Saved data entries
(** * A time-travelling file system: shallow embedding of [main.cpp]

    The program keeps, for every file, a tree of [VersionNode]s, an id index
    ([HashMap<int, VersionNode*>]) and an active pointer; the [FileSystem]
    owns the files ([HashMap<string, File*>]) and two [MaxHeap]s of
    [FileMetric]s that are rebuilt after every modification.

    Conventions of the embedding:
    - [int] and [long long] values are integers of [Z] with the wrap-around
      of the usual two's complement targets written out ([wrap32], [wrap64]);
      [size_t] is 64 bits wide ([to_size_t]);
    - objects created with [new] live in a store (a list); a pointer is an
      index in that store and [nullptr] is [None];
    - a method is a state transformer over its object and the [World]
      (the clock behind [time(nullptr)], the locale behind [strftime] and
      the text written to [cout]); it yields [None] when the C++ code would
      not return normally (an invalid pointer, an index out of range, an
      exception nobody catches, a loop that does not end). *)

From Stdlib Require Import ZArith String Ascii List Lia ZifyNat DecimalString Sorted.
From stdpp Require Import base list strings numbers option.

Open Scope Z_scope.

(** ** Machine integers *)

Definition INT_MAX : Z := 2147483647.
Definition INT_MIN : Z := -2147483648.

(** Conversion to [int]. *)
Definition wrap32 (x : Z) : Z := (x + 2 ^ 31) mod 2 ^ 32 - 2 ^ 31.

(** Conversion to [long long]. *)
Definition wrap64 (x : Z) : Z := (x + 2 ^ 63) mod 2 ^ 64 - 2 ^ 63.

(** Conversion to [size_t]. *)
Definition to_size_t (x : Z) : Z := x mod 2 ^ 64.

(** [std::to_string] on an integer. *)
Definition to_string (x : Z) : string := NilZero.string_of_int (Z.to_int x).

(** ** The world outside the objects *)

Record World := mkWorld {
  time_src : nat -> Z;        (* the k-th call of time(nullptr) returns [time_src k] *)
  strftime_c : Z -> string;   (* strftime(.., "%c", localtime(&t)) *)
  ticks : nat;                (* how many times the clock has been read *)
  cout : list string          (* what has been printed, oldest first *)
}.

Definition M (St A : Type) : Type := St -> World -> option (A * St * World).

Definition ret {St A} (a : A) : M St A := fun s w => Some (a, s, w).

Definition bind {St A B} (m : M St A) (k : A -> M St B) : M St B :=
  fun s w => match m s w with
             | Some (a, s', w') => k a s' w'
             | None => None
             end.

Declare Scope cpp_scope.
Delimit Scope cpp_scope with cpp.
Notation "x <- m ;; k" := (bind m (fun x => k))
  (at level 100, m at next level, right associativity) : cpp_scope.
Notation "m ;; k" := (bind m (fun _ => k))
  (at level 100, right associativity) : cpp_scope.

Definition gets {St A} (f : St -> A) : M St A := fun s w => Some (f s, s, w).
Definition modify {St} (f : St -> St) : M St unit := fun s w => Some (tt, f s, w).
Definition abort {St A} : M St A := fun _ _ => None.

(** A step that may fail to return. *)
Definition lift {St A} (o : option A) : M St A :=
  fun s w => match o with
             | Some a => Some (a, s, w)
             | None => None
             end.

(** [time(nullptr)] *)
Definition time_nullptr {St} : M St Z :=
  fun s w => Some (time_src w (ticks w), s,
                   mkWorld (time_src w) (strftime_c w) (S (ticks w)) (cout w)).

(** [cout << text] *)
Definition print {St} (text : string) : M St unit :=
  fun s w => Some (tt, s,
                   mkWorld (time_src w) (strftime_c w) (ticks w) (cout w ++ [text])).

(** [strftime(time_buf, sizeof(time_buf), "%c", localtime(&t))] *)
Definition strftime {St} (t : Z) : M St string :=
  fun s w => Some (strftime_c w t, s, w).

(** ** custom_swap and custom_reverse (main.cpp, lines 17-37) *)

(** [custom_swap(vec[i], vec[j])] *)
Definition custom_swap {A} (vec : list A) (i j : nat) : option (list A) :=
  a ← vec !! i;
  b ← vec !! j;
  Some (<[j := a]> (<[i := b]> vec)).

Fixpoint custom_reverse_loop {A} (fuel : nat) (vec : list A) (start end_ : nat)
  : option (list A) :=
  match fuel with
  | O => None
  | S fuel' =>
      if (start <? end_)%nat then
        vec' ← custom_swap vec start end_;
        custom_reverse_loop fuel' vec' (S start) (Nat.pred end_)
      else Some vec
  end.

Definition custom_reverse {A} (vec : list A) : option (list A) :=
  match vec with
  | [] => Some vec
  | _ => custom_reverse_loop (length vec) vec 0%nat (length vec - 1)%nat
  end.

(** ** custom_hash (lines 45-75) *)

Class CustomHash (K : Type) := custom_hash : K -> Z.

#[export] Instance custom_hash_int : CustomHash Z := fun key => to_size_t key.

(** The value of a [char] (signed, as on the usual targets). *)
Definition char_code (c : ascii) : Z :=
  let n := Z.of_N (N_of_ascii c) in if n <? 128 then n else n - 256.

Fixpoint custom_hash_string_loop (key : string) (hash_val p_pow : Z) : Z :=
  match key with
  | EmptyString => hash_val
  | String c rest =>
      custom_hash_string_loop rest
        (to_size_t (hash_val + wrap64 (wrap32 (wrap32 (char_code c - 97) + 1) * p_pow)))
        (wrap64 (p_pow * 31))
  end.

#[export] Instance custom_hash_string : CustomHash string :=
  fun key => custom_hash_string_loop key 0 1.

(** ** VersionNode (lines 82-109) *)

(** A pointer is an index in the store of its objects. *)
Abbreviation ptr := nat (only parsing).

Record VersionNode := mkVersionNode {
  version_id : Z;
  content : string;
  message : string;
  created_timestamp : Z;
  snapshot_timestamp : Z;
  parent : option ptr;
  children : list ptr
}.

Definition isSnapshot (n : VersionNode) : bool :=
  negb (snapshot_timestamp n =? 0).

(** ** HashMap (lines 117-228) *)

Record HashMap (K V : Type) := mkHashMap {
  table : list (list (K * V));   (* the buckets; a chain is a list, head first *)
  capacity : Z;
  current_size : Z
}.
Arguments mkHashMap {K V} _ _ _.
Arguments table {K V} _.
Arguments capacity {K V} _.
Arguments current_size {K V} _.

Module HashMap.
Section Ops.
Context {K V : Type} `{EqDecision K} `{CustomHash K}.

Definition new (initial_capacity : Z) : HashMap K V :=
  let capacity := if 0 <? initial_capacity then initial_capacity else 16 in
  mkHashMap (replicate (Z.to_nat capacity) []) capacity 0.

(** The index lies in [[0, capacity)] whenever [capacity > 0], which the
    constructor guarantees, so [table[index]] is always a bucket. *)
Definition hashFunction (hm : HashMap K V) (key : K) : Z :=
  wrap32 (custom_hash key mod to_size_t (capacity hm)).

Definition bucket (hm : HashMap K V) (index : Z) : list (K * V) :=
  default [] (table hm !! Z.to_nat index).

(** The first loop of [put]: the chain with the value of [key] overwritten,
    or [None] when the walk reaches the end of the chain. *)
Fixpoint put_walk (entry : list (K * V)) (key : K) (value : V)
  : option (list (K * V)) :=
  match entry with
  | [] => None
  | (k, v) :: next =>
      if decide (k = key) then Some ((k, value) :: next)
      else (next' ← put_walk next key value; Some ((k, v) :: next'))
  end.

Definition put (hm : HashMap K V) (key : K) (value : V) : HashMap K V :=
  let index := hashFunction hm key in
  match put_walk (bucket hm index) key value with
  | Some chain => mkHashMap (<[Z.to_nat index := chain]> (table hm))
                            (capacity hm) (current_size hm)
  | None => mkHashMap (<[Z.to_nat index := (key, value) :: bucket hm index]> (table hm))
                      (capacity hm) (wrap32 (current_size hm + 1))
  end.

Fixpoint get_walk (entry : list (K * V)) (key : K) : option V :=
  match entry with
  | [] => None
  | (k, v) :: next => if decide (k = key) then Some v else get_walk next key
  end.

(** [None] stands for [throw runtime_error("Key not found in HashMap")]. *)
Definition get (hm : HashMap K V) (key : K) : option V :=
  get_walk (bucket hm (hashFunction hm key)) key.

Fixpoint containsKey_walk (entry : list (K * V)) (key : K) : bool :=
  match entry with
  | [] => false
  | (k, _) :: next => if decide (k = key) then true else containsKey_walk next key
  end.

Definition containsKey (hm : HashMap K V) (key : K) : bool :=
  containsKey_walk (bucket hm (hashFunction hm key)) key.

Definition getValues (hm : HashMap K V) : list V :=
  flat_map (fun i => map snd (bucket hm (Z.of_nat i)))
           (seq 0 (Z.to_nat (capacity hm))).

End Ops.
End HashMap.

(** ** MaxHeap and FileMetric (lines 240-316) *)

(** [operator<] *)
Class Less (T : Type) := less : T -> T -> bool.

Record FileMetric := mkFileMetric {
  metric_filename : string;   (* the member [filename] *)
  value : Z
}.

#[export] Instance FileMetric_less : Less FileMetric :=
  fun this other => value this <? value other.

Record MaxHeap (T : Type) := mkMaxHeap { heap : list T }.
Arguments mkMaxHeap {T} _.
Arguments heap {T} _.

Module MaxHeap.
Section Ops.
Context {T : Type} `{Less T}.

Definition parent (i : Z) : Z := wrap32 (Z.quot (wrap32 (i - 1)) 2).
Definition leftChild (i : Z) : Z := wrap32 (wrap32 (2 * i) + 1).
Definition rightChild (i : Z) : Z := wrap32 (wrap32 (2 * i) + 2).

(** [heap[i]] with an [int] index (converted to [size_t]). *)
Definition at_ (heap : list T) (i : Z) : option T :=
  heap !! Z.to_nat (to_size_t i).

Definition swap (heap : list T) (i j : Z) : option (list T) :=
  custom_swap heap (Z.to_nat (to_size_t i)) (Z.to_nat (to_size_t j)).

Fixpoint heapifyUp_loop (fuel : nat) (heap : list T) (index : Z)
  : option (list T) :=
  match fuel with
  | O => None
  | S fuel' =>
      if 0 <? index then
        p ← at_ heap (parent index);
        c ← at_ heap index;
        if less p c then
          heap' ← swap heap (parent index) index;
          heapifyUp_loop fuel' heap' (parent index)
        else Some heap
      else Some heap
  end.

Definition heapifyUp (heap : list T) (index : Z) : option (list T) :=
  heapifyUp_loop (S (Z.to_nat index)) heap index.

==

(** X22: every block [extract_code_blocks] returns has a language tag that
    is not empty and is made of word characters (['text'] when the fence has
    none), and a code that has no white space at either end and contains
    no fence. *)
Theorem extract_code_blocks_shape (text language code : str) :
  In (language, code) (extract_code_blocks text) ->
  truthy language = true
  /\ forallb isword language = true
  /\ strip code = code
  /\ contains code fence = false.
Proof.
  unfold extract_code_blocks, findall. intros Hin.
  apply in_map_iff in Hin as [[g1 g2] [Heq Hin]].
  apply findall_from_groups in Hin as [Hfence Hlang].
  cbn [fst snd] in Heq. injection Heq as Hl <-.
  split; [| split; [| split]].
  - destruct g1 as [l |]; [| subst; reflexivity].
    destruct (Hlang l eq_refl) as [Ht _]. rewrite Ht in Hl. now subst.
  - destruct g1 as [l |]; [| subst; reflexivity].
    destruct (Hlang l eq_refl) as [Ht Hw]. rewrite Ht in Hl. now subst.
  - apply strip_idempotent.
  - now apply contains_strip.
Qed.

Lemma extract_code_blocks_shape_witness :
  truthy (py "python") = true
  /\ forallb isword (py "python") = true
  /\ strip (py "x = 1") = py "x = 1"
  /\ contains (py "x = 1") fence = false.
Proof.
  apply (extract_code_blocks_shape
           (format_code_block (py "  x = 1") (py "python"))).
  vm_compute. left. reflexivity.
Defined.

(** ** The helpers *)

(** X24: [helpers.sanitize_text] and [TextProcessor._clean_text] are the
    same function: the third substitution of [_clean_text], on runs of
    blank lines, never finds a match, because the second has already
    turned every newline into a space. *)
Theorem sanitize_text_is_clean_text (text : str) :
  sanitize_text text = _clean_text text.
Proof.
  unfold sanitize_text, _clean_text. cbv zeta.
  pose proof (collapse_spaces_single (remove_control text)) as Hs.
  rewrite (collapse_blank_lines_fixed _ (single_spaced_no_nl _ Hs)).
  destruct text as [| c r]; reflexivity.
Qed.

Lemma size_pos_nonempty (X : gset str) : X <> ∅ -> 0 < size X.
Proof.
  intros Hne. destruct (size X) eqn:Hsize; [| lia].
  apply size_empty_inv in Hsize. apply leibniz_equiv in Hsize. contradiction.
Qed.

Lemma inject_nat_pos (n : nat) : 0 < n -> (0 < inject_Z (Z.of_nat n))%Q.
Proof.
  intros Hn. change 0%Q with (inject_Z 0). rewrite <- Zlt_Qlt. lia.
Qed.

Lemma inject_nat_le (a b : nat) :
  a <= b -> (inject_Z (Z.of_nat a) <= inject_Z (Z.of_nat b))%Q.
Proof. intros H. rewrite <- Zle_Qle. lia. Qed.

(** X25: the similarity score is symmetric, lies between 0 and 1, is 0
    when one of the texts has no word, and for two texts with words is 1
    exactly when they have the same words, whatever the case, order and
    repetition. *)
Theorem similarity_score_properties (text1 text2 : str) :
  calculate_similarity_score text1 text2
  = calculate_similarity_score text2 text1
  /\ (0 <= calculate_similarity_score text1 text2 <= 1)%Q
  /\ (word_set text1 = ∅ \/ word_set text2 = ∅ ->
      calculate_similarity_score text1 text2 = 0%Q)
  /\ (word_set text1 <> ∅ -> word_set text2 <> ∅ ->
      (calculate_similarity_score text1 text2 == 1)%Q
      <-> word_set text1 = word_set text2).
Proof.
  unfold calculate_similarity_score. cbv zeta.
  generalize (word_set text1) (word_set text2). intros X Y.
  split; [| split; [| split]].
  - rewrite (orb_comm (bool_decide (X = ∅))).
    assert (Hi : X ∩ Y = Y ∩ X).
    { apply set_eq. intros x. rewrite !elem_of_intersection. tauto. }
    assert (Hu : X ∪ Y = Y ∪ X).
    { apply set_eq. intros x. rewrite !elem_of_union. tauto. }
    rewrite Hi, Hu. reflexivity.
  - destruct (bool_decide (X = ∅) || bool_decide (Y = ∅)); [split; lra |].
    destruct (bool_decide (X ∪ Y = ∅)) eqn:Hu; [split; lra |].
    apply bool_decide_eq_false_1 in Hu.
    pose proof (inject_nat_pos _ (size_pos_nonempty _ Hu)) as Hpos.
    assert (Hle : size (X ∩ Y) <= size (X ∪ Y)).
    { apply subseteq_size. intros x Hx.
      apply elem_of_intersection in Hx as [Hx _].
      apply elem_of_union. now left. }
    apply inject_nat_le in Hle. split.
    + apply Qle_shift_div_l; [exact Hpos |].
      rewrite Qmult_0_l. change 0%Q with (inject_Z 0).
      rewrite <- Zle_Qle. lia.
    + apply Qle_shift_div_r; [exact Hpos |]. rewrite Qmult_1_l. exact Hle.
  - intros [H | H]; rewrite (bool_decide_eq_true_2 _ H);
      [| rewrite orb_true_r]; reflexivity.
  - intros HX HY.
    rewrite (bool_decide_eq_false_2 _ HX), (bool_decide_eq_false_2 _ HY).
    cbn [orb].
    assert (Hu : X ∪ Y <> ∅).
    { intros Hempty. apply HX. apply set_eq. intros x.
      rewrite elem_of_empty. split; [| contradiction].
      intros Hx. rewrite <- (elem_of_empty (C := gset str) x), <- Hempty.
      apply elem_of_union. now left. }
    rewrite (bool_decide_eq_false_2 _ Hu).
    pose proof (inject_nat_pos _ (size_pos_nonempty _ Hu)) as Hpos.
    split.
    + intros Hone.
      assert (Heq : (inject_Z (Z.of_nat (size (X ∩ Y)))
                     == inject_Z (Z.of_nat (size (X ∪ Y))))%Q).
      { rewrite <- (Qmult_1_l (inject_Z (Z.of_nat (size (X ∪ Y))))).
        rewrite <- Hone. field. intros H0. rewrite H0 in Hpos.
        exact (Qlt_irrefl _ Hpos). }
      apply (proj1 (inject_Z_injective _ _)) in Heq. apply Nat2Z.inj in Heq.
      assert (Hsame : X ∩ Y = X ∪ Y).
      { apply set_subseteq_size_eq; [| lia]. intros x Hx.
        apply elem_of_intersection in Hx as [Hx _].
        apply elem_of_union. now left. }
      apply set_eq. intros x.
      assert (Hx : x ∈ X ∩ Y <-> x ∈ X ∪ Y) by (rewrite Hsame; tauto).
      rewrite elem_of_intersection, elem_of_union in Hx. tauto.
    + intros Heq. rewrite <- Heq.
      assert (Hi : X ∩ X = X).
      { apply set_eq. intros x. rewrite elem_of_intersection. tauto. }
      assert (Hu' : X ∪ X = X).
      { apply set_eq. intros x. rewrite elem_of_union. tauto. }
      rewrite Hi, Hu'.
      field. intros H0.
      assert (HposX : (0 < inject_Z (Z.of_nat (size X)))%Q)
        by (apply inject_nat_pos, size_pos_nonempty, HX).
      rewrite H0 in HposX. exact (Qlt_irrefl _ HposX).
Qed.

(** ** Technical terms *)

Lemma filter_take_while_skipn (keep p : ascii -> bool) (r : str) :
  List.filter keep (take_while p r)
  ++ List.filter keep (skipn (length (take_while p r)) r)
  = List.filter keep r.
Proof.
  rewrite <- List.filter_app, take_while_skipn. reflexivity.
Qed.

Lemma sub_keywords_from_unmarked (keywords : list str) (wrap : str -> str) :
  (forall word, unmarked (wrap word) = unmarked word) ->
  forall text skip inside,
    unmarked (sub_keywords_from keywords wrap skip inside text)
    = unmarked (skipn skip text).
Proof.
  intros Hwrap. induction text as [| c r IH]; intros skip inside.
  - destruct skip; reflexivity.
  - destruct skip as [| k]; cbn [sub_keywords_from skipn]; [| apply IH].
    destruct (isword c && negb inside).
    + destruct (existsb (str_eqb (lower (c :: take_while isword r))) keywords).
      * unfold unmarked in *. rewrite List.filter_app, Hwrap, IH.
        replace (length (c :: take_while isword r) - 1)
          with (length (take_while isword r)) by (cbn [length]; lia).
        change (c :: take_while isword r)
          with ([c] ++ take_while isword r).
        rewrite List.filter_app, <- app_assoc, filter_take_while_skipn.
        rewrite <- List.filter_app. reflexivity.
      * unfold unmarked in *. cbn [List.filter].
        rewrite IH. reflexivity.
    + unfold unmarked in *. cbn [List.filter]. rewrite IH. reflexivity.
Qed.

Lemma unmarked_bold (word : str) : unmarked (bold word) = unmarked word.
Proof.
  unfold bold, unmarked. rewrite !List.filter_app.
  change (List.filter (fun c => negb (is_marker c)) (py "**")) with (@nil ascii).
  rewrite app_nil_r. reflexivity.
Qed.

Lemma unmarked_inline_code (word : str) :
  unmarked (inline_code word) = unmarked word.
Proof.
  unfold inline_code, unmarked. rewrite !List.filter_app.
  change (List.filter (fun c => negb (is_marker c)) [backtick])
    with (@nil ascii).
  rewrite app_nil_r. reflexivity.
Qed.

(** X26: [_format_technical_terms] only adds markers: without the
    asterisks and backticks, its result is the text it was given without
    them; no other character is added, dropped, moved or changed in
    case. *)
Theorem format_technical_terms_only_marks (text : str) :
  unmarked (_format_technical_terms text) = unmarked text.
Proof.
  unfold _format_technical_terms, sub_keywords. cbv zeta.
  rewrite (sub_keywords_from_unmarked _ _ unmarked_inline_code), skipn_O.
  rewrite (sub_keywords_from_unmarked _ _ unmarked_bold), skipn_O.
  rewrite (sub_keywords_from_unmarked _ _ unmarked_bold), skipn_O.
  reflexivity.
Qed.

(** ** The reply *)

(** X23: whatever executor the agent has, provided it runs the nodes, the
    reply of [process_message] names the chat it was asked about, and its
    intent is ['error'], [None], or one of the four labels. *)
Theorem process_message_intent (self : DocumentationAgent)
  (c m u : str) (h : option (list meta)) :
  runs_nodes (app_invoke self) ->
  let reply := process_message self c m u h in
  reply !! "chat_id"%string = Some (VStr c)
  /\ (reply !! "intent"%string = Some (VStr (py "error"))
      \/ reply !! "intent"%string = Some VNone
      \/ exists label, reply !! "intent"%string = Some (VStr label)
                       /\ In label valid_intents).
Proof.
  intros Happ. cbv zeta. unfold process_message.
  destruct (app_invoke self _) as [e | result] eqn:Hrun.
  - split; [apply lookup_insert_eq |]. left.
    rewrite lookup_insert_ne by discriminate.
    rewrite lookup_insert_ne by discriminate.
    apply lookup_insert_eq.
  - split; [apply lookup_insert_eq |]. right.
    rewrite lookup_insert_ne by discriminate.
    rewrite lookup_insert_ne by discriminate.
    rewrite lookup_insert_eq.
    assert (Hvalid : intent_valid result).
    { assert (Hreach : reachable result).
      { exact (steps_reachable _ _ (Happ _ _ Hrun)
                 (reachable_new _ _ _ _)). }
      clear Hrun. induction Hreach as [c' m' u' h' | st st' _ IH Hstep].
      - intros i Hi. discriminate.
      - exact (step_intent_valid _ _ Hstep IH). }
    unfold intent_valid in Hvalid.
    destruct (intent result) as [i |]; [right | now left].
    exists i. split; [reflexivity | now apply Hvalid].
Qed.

To do.
Which lines run from the one holding "A) : option" through the one holding "Definition char_code (c" in the records above? Repeat them exactly, both included, and nothing more.

Result.
Definition custom_reverse {A} (vec : list A) : option (list A) :=
  match vec with
  | [] => Some vec
  | _ => custom_reverse_loop (length vec) vec 0%nat (length vec - 1)%nat
  end.

(** ** custom_hash (lines 45-75) *)

Class CustomHash (K : Type) := custom_hash : K -> Z.

#[export] Instance custom_hash_int : CustomHash Z := fun key => to_size_t key.

(** The value of a [char] (signed, as on the usual targets). *)
Definition char_code (c : ascii) : Z :=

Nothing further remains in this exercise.